# SUPPLIED RECORDS
(** The size [wrapText] of the [calculateLines] revision paints with, if
    it paints. *)
Definition calcChosenSize (measure : Font -> jsstring -> Q)
    (rawText : jsstring) (boxWidth boxHeight size : Q) : option Q :=
  match CalcLines.fit measure freshCanvas rawText boxWidth boxHeight size with
  | Some (_, Some (v, _)) =>
      if Nat.eqb (List.length (varLines v)) 0 then None
      else Some (currentFontSize v)
  | _ => None
  end.

(** What [drawMeme] of the [findBestFit] revision paints for the top
    caption alone. *)
Definition bestFitPainted (measure : Font -> jsstring -> Q)
    (canvasWidth canvasHeight : Z) (caption : jsstring) (fontSizeScale : Q)
  : option (list FillText) :=
  option_map painted
    (BestFit.drawMeme measure canvasWidth canvasHeight
                      (mkMemeText caption []) fontSizeScale).

(** ** Sample inputs *)

(** Sample inputs: a fixed-pitch font at 20px, where a line of ten code
    units is exactly 100 wide. *)
Definition sampleWidth : jsstring -> Q := monoMeasure (fontStringUI 20).

Definition sampleWords : list jsstring :=
  [str "ONE"; str "DOES"; str "NOT"; str "SIMPLY"].

(** A caption and a box to try the wrappers on: a fixed-pitch font, a
    box of 500 by 500 and a size of 40. *)
Definition sampleCaption : jsstring := str "  one does not simply  ".


(** A caption of one 26-letter word, for a box of 100 by 100. *)
Definition alphabet : jsstring := str "abcdefghijklmnopqrstuvwxyz".

(** A caption of one 20-letter word. *)
Definition wideCaption : jsstring := str "abcdefghijklmnopqrst".

Definition sampleWide : jsstring := str "ABCDEFGH".

(** ** Further notions *)

(** The code units of a string that are not white space, in order. *)
Definition letters (s : jsstring) : jsstring :=
  filter (fun c => negb (isSpace c)) s.

(** The rectangle [rect(centerX - boxWidth / 2, centerY - boxHeight / 2,
    boxWidth, boxHeight)] that the revisions of part_000 clip to. *)
Definition boxRect (centerX centerY boxWidth boxHeight : Q) : Rect :=
  mkRect (centerX - boxWidth / 2) (centerY - boxHeight / 2)
         boxWidth boxHeight.

(** The rectangle that App.tsx clips to: the box, 5 units in on each
    side. *)
Definition insetRect (centerX centerY boxWidth boxHeight : Q) : Rect :=
  mkRect (centerX - boxWidth / 2 + 5) (centerY - boxHeight / 2 + 5)
         (boxWidth - 10) (boxHeight - 10).
Lemma emit_spec (self : t R) (k : nat) (layer : string)
    (input_vector : tensor R) (st : locals R)
    (push : list string -> list (list string) -> PyDict.t bool ->
            result (list (list string) * PyDict.t bool)) (p : nat) :
  Graph.wf_net self ->
  Graph.inv self k st ->
  k < length (l_level_vector st) ->
  Graph.in_level (l_level_vector st) k layer ->
  PyDict.get (l_sensor_inputs st) layer = Some p ->
  Graph.pushes self k push ->
  Graph.matches (input_connections self) layer (Graph.sources input_vector) ->
  (forall u, In (u, true) (Graph.sources input_vector) ->
     exists node, PyDict.get (l_output_matrix st) u = Some node) ->
  exists st',
    emit self k layer input_vector st push = Ok st' /\
    Graph.inv self k st' /\
    Graph.grows (l_level_vector st) (l_level_vector st') /\
    new_error_queue st' = new_error_queue st.
Proof.
  intros [Wd Wo Wi Wl] [Imem Idone Inodes] Hk Hin Hp Hpush Hm Hf.
  destruct (Imem _ _ Hin) as [Hd _].
  destruct (Wd _ Hd) as ((l & El) & _ & _).
  unfold emit. rewrite (item_get _ _ El). cbn [bind].
  rewrite (item_get _ _ Hp). cbn [bind].
  pose proof Hd as Hd'. apply in_keys_get in Hd'. destruct Hd' as [outs Eo].
  rewrite (item_get _ _ Eo). cbn [bind].
  destruct (Hpush outs (l_level_vector st) (layers_done st) Hk)
    as (lv' & done' & E & [GL GM] & M & D).
  { intros c Hc Hh. apply Idone. now apply (Wo _ _ _ Eo Hc). }
  rewrite E. cbn [bind]. eexists. split; [reflexivity|].
  split; [|split; [split; assumption|reflexivity]].
  constructor; cbn [l_level_vector layers_done l_output_matrix].
  - intros j n Hn. destruct (M j n Hn) as [Ho|(-> & Hc & Hh)].
    + now apply Imem with j.
    + destruct (Wo _ _ _ Eo Hc) as [Hconns Hdecl]. split; auto.
  - intros n Hn. destruct (Idone _ Hn) as [d Ed]. now apply (D _ d).
  - intros v node Ev. rewrite get_set in Ev.
    destruct (String.eqb layer v) eqn:Ee.
    + apply String.eqb_eq in Ee. subst v. injection Ev as <-.
      exists input_vector, p. split; [reflexivity|]. split; [exact Hm|].
      exists k. split; [lia|]. split; [now apply GM|].
      intros u Hu. destruct (Hf u Hu) as [nu Enu].
      destruct (Inodes _ _ Enu) as (_ & _ & _ & _ & ju & Hju & Hlu & _).
      exists ju. split; [exact Hju|]. now apply GM.
    + destruct (Inodes _ _ Ev) as (i0 & p0 & -> & Hm0 & j' & Hj' & Hl' & Hu').
      exists i0, p0. split; [reflexivity|]. split; [exact Hm0|].
      exists j'. split; [exact Hj'|]. split; [now apply GM|].
      intros u Hu. destruct (Hu' u Hu) as (j & Hj & Hl).
      exists j. split; [exact Hj|]. now apply GM.
Qed.

Lemma inv_new_placeholder (self : t R) (k : nat) (st : locals R)
    (layer : string) :
  Graph.inv self k st -> Graph.inv self k (new_placeholder st layer).
Proof. intros [Imem Idone Inodes]. constructor; assumption. Qed.

Lemma inv_with_queue (self : t R) (k : nat) (st : locals R)
    (q : list string) :
  Graph.inv self k st -> Graph.inv self k (with_queue st q).
Proof. intros [Imem Idone Inodes]. constructor; assumption. Qed.

Lemma nodes_are_functions (self : t R) (k : nat) (st : locals R) :
  Graph.inv self k st ->
  forall u node, PyDict.get (l_output_matrix st) u = Some node ->
    exists i p, node = numpy_function u i p.
Proof.
  intros [_ _ Inodes] u node E.
  destruct (Inodes _ _ E) as (i & p & -> & _). eauto.
Qed.

Lemma states_are_variables (self : t R) (c : string)
    (conns : list (string * bool)) :
  Graph.wf_net self ->
  PyDict.get (input_connections self) c = Some conns ->
  forall x, In x conns ->
    PyDict.get (state_matrix self) (fst x) = Some (variable (fst x)).
Proof.
  intros [Wd _ Wi _] E x Hx. apply Wd. now apply (Wi c conns).
Qed.

(** One iteration of the loop over the queue keeps the invariant and
    raises nothing; what it appends to the new error queue is the layer
    itself. *)
Lemma visit_spec (self : t R) (k : nat) (st : locals R) (layer : string) :
  Graph.wf_net self ->
  Graph.inv self k st ->
  k < length (l_level_vector st) ->
  Graph.in_level (l_level_vector st) k layer ->
  exists st',
    visit self k st layer = Ok st' /\
    Graph.inv self k st' /\
    Graph.grows (l_level_vector st) (l_level_vector st') /\
    forall n, In n (new_error_queue st') ->
              In n (new_error_queue st) \/ n = layer.
Proof.
  intros W I Hk Hin. unfold visit.
  pose proof (inv_new_placeholder layer I) as I1.
  assert (Hp : PyDict.get (l_sensor_inputs (new_placeholder st layer)) layer
               = Some (l_placeholders st)) by apply get_set_eq.
  destruct (str_in layer (input_layers self)) eqn:Ei.
  - apply str_in_In in Ei.
    destruct W as [Wd Wo Wi Wl]. destruct (Wl _ Ei) as [Hd Hnone].
    destruct (Wd _ Hd) as (_ & (n & En) & _).
    rewrite (item_get _ _ En). cbn [bind].
    destruct (emit_spec layer (constant (np.zeros n))
                (Graph.Build_wf_net self Wd Wo Wi Wl) I1 Hk Hin Hp
                (push_outputs_pushes self (k := k)))
      as (st' & E & I' & G & Q).
    + unfold Graph.matches. now rewrite Hnone.
    + intros u [].
    + exists st'. split; [exact E|]. split; [exact I'|]. split; [exact G|].
      intros n0 Hn0. left. now rewrite Q in Hn0.
  - apply str_in_false in Ei.
    destruct I as [Imem Idone Inodes].
    destruct (Imem _ _ Hin) as [Hd [C|[conns Ec]]]; [contradiction|].
    rewrite (item_get _ _ Ec). cbn [bind].
    destruct (gather_inputs_spec self (l_output_matrix (new_placeholder st layer))
                layer conns (states_are_variables layer W Ec)
                (nodes_are_functions I1) (constant [])
                (new_error_queue (new_placeholder st layer)))
      as (iv & m & srcs & Eg & Hm).
    rewrite Eg. cbn [bind].
    destruct (length (new_error_queue (new_placeholder st layer)
                      ++ repeat layer m) =? 0) eqn:El; cbn [negb].
    + apply Nat.eqb_eq in El. rewrite length_app in El.
      assert (M0 : m = 0) by (rewrite repeat_length in El; lia).
      destruct (Hm M0) as (Es & F & Hf). cbn [Graph.sources app] in Es.
      destruct (emit_spec layer iv W
                  (inv_with_queue (new_error_queue (new_placeholder st layer)
                                   ++ repeat layer m) I1)
                  Hk Hin Hp (push_outputs_pushes self (k := k)))
        as (st' & E & I' & G & Q).
      * unfold Graph.matches. rewrite Ec, Es. exact F.
      * intros u Hu. rewrite Es in Hu. now apply Hf.
      * exists st'. split; [exact E|]. split; [exact I'|]. split; [exact G|].
        intros n0 Hn0. rewrite Q in Hn0. cbn [new_error_queue with_queue] in Hn0.
        apply in_app_iff in Hn0. destruct Hn0 as [?|Hr]; auto.
        right. now apply repeat_spec in Hr.
    + eexists. split; [reflexivity|]. split; [now apply inv_with_queue|].
      split; [apply grows_refl|].
      intros n0 Hn0. cbn [new_error_queue with_queue] in Hn0.
      apply in_app_iff in Hn0. destruct Hn0 as [?|Hr]; auto.
      right. now apply repeat_spec in Hr.
Qed.

Lemma emit_output (self : t R) (k : nat) (layer : string)
    (input_vector : tensor R) (st st' : locals R)
    (push : list string -> list (list string) -> PyDict.t bool ->
            result (list (list string) * PyDict.t bool)) :
  emit self k layer input_vector st push = Ok st' ->
  exists node,
    l_output_matrix st' = PyDict.set (l_output_matrix st) layer node.
Proof.
  intros E. unfold emit in E.
  destruct (PyDict.item (layer_map self) layer); [|discriminate].
  cbn [bind] in E.
  destruct (PyDict.item (l_sensor_inputs st) layer); [|discriminate].
  cbn [bind] in E.
  destruct (PyDict.item (output_connections self) layer) as [outs|];
    [|discriminate].
  cbn [bind] in E.
  destruct (push outs (l_level_vector st) (layers_done st)) as [[lv' d']|];
    [|discriminate].
  cbn [bind] in E. injection E as <-. cbn [l_output_matrix]. eauto.
Qed.

(** One iteration of the forced pass keeps the invariant and raises
    nothing; it leaves the new error queue as it is and enters the layer
    in the output matrix. *)
Lemma visit_forced_spec (self : t R) (k : nat) (st : locals R)
    (layer : string) :
  Graph.wf_net self ->
  Graph.inv self k st ->
  k < length (l_level_vector st) ->
  Graph.in_level (l_level_vector st) k layer ->
  exists st',
    visit_forced self k st layer = Ok st' /\
    Graph.inv self k st' /\
    Graph.grows (l_level_vector st) (l_level_vector st') /\
    new_error_queue st' = new_error_queue st /\
    exists node,
      l_output_matrix st' = PyDict.set (l_output_matrix st) layer node.
Proof.
  intros W I Hk Hin. unfold visit_forced.
  pose proof (inv_new_placeholder layer I) as I1.
  assert (Hp : PyDict.get (l_sensor_inputs (new_placeholder st layer)) layer
               = Some (l_placeholders st)) by apply get_set_eq.
  destruct (str_in layer (input_layers self)) eqn:Ei.
  - apply str_in_In in Ei.
    destruct W as [Wd Wo Wi Wl]. destruct (Wl _ Ei) as [Hd Hnone].
    destruct (Wd _ Hd) as (_ & (n & En) & _).
    rewrite (item_get _ _ En). cbn [bind].
    destruct (emit_spec layer (constant (np.zeros n))
                (Graph.Build_wf_net self Wd Wo Wi Wl) I1 Hk Hin Hp
                (push_outputs_forced_pushes self (k := k)))
      as (st' & E & I' & G & Q).
    + unfold Graph.matches. now rewrite Hnone.
    + intros u [].
    + exists st'. split; [exact E|]. split; [exact I'|]. split; [exact G|].
      split; [exact Q|]. apply (emit_output _ _ _ _ _ _ E).
  - apply str_in_false in Ei.
    destruct I as [Imem Idone Inodes].
    destruct (Imem _ _ Hin) as [Hd [C|[conns Ec]]]; [contradiction|].
    rewrite (item_get _ _ Ec). cbn [bind].
    destruct (gather_inputs_forced_spec self
                (l_output_matrix (new_placeholder st layer)) conns
                (states_are_variables layer W Ec)
                (nodes_are_functions I1) (constant []))
      as (iv & srcs & Eg & Es & F & Hf).
    rewrite Eg. cbn [bind]. cbn [Graph.sources app] in Es.
    destruct (emit_spec layer iv W I1 Hk Hin Hp
                (push_outputs_forced_pushes self (k := k)))
      as (st' & E & I' & G & Q).
    + unfold Graph.matches. rewrite Ec, Es. exact F.
    + intros u Hu. rewrite Es in Hu. now apply Hf.
    + exists st'. split; [exact E|]. split; [exact I'|]. split; [exact G|].
      split; [exact Q|]. apply (emit_output _ _ _ _ _ _ E).
Qed.
End VisitFacts.

Section LoopFacts.
Context {R : Type} `{Scalar R}.

Import ArtificialNeuralNetwork.




Lemma tick_done_keeps (error_queue : list string) (done : PyDict.t bool)
    (n : string) (d : bool) :
  PyDict.get done n = Some d ->
  exists d', PyDict.get (tick_done error_queue done) n = Some d'.
Proof.
  unfold tick_done. revert done d.
  induction error_queue as [|layer rest IH]; intros done d E; cbn [fold_left].
  - eauto.
  - destruct (String.eqb layer n) eqn:En.
    + apply String.eqb_eq in En. subst. eapply IH. apply get_set_eq.
    + apply String.eqb_neq in En. eapply IH. rewrite get_set_ne; eauto.
Qed.

Lemma inv_next_level (self : t R) (k : nat) (st : locals R) :
  Graph.inv self k st -> Graph.inv self (k + 1) st.
Proof.
  intros [Imem Idone Inodes]. constructor; auto.
  intros v node E.
  destruct (Inodes _ _ E) as (i & p & -> & Hm & j' & Hj' & Hrest).
  exists i, p. split; [reflexivity|]. split; [exact Hm|].
  exists j'. split; [lia|exact Hrest].
Qed.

# WHAT NEEDS TO BE DONE
With the line that has "caption alone. *)" as the first and the line that has "(** ** Sample inputs *)" as the last, repeat exactly that run of lines above and no more.

# EXERCISE SOLUTION
    caption alone. *)
Definition bestFitPainted (measure : Font -> jsstring -> Q)
    (canvasWidth canvasHeight : Z) (caption : jsstring) (fontSizeScale : Q)
  : option (list FillText) :=
  option_map painted
    (BestFit.drawMeme measure canvasWidth canvasHeight
                      (mkMemeText caption []) fontSizeScale).

(** ** Sample inputs *)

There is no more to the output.